-------- Material shown --------
(** * aws-pulumi-static-site: the stack definition of [main.go]

    [main.go] is one routine, the function handed to [pulumi.Run].  It reads
    the site directory, looks the DNS zone up and registers a fixed graph of
    resources with the provisioning engine, returning the first error any of
    these steps reports.

    The embedding keeps that shape.  The engine and the file system are an
    oracle ([Engine]) that answers every call from the history of the run; the
    routine is a program in a state monad over the run context ([Context]: the
    calls made so far with their answers, and the exported outputs).  Go's
    [x, err := f(...); if err != nil { return err }] is written out as it is
    in the source, with the notation [x <-? f ... ;; k].  Values that the
    engine only resolves later ([bucket.ID()], [certificate.Arn], ...) are
    symbolic ([StringInput]). *)

From stdpp Require Import base strings list gmap pretty.

Local Open Scope Z_scope.

(** ** The pulumi SDK values the program builds *)

(** A registered resource, as the engine hands it back ([*s3.Bucket],
    [*acm.Certificate], ...). *)
Inductive Resource := Res (n : N).

Global Instance Resource_eq_dec : EqDecision Resource.
Proof. solve_decision. Defined.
--------
> **Task description**
Each line from the one containing "[x, err := f(...);" through the final line of the listing above should be returned exactly; return nothing else.

> **Your solution**
    [x, err := f(...); if err != nil { return err }] is written out as it is
    in the source, with the notation [x <-? f ... ;; k].  Values that the
    engine only resolves later ([bucket.ID()], [certificate.Arn], ...) are
    symbolic ([StringInput]). *)

From stdpp Require Import base strings list gmap pretty.

Local Open Scope Z_scope.

(** ** The pulumi SDK values the program builds *)

(** A registered resource, as the engine hands it back ([*s3.Bucket],
    [*acm.Certificate], ...). *)
Inductive Resource := Res (n : N).

Global Instance Resource_eq_dec : EqDecision Resource.
Proof. solve_decision. Defined.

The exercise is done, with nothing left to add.